Though Hendrie maintains that he wasn't forced out by the new ownership and Cox simply offered him a better gig at KFI in his native Los Angeles, it's difficult to imagine him toeing the company line for an aggressively Christian employer like Paxson. While a taped segment is rolling, he is asked about the yin-yang earring in his left earlobe. Although he is wearing a Taoist symbol, he explains, he's actually a Buddhist. Given that Hendrie says this from the chair where he prevaricates for a living, his assertion of faith in the Lotus Sutra is greeted with some skepticism.

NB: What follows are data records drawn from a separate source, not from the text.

Lemma completePayment_effects (env : Env) (id : ObjectId)
    (data : PaymentService.CompleteData) (s : Store) (p : Payment.IPayment)
    (o : Order.IOrder) :
  payments s !! id = Some p -> Payment.status p <> Payment.COMPLETED ->
  Payment.validate (PaymentService.assign data p) = true ->
  orders s !! Payment.orderId p = Some o ->
  exists p' s',
    PaymentService.completePayment env id data s = (Return p', s') /\
    payments s' !! id = Some p' /\
    Payment.status p' = Payment.COMPLETED /\
    Payment.processedAt p' = Some (now env) /\
    Payment.amount p' = Payment.amount p /\
    orders s' !! Payment.orderId p
      = Some (Order.set_paidAmount (Order.paidAmount o + Payment.amount p) o) /\
    notifications s'
      = (notifications s
           ++ [Notification.mk (Order.customerId o) (Payment.orderId p)
                 "Payment Received" Notification.PAYMENT_RECEIVED])%list /\
    Payment.netAmount p'
      = if truthy_num (Payment.fee (PaymentService.assign data p))
           && negb (truthy_opt_num (Payment.netAmount p))
        then Some (Payment.amount p - Payment.fee (PaymentService.assign data p))
        else if negb (truthy_opt_num (Payment.netAmount p))
             then Some (Payment.amount p)
             else Payment.netAmount p.
Proof.
  intros Hp Hst Hv Ho.
  assert (Hq : Payment.amount (PaymentService.assign data p) = Payment.amount p /\
               Payment.orderId (PaymentService.assign data p) = Payment.orderId p /\
               Payment.netAmount (PaymentService.assign data p) = Payment.netAmount p).
  { unfold PaymentService.assign. repeat case_match; simpl; auto. }
  destruct Hq as (Ha & Hoid & Hn).
  unfold PaymentService.completePayment, Payments.findById, Payments.complete.
  unfold_monad. rewrite Hp. simpl.
  apply payment_status_eqb_neq in Hst. rewrite Hst. simpl.
  set (q := PaymentService.assign data p) in *.
  set (q3 := if truthy_opt_str _ then _ else _).
  assert (Hq3 : Payment.validate q3 = true /\ Payment.status q3 = Payment.COMPLETED /\
                Payment.amount q3 = Payment.amount p /\
                Payment.orderId q3 = Payment.orderId p /\
                Payment.processedAt q3 = Some (now env) /\
                Payment.fee q3 = Payment.fee q /\
                Payment.netAmount q3 = Payment.netAmount p).
  { subst q3. destruct (truthy_opt_str _); simpl; repeat split; auto. }
  destruct Hq3 as (Hv3 & Hs3 & Ha3 & Ho3 & Hp3 & Hf3 & Hn3).
  unfold Payments.save. rewrite Hv3.
  destruct (payment_pre_save_frame (now env) ("txn_" ++ token env) q3)
    as (Hs & Ha' & Ho' & _).
  assert (Hproc : Payment.processedAt (Payment.pre_save (now env) ("txn_" ++ token env) q3)
                  = Some (now env)).
  { unfold Payment.pre_save. repeat case_match; simpl in *; congruence. }
  assert (Hnet : Payment.netAmount (Payment.pre_save (now env) ("txn_" ++ token env) q3)
                 = if truthy_num (Payment.fee q) && negb (truthy_opt_num (Payment.netAmount p))
                   then Some (Payment.amount p - Payment.fee q)
                   else if negb (truthy_opt_num (Payment.netAmount p))
                        then Some (Payment.amount p)
                        else Payment.netAmount p).
  { unfold Payment.pre_save. rewrite Hf3, Hn3, Ha3.
    repeat case_match; simpl in *; congruence. }
  unfold Payments.post_save, Orders.findByIdAndUpdate, Orders.findById, Notifications.create.
  unfold_monad. rewrite Hs, Hs3, Ha', Ha3, Ho', Ho3. simpl.
  rewrite lookup_alter_eq, Ho. simpl.
  eexists _, _. split; [reflexivity |]. simpl.
  rewrite lookup_insert_eq, lookup_alter_eq, Ho. simpl.
  repeat split; auto; congruence.
Qed.

(** ** Document download *)

(** C8: the permission check.  On an active document whose order has no
    reviewer yet, a requester who is not the order's customer is let through:
    the download returns the file path and the counter goes from 0 to 1. *)
Theorem downloadDocument_unassigned_order_open :
  Order.customerId (sampleOrder Order.PENDING_REVIEW None 0 None) <> "u3" /\
  Order.reviewerId (sampleOrder Order.PENDING_REVIEW None 0 None) <> Some "u3" /\
  exists d' s',
    DocumentService.downloadDocument (env_at 3000 "x") "d1" "u3"
      (storeWithDocument (sampleOrder Order.PENDING_REVIEW None 0 None) sampleDocument)
    = (Return (d', "/uploads/o1/scan.pdf"), s') /\
    documents s' !! "d1" = Some d' /\
    Document.downloadCount sampleDocument = 0 /\
    Document.downloadCount d' = 1.
Proof.
  split; [discriminate |]. split; [discriminate |].
  eexists _, _. split; [vm_compute; reflexivity |].
  repeat split; reflexivity.
Qed.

"My girlfriend was a practicing Buddhist when I met her, and I went to meetings with her," he says. "It's not a religion that is god-oriented, it's a religion that is life-oriented and value-oriented, and I like that about it." He means it, Hendrie insists. "What I do on the air is shtick; this is real. My life has to be real."

This grounding seems to be helping him handle his last day with aplomb: The parade of personages, actual and invented, continues throughout the show. Brad "The Booger" Belmonte, the ultimate Buffalo Bills fan, takes a turn at the mike. Norman Kent, Hendrie's (real) attorney, arrives not only to say goodbye but to drop off some important paperwork pertaining to the Bryan Cox lawsuit. (The former Dolphin linebacker is suing Hendrie for defamation over sketches in which Hendrie pretended to be Cox and said, among other things, that he was a homosexual. The case is set for mediation October 15.)

Shortly thereafter, Rick Seiderman of rival WFTL-AM (1400) walks in and takes a seat in the studio. The real Rick Seiderman, not Hendrie doing his well-known exaggerated version of Seiderman's laconic delivery and l pronunciation problem. Hendrie and Seiderman take turns -- sometimes within the same sentence -- being Rick Seiderman debating Norman Kent. The discourse soon degenerates into Hendrie-Seiderman repeatedly calling Kent a "wibwuw" (liberal).

After answering a very small number of goodbye calls and playing some more recorded favorites, Hendrie returns to the Bud Paxson-bounced-his-check story line: While Paxson is across the street with his ATM card trying to withdraw cash, Larry King, there to witness the proceedings, goes berserk and garrotes Bob Green with a telephone cord. Green's dying gasps come as the final show enters its final hour.

Hendrie does not go quietly, even when he's not supposed to be on the air. During the 5:42 traffic report, he spontaneously resurrects Margaret from her watery grave. After yelling incoherently over the helicopter noise at reporter Steven J. Gray, she finally snaps, "I hope you crash!"

"You bitch!" Gray shouts. Then, in calmer voice, he addresses the bitch's creator: "Goodbye, Phil.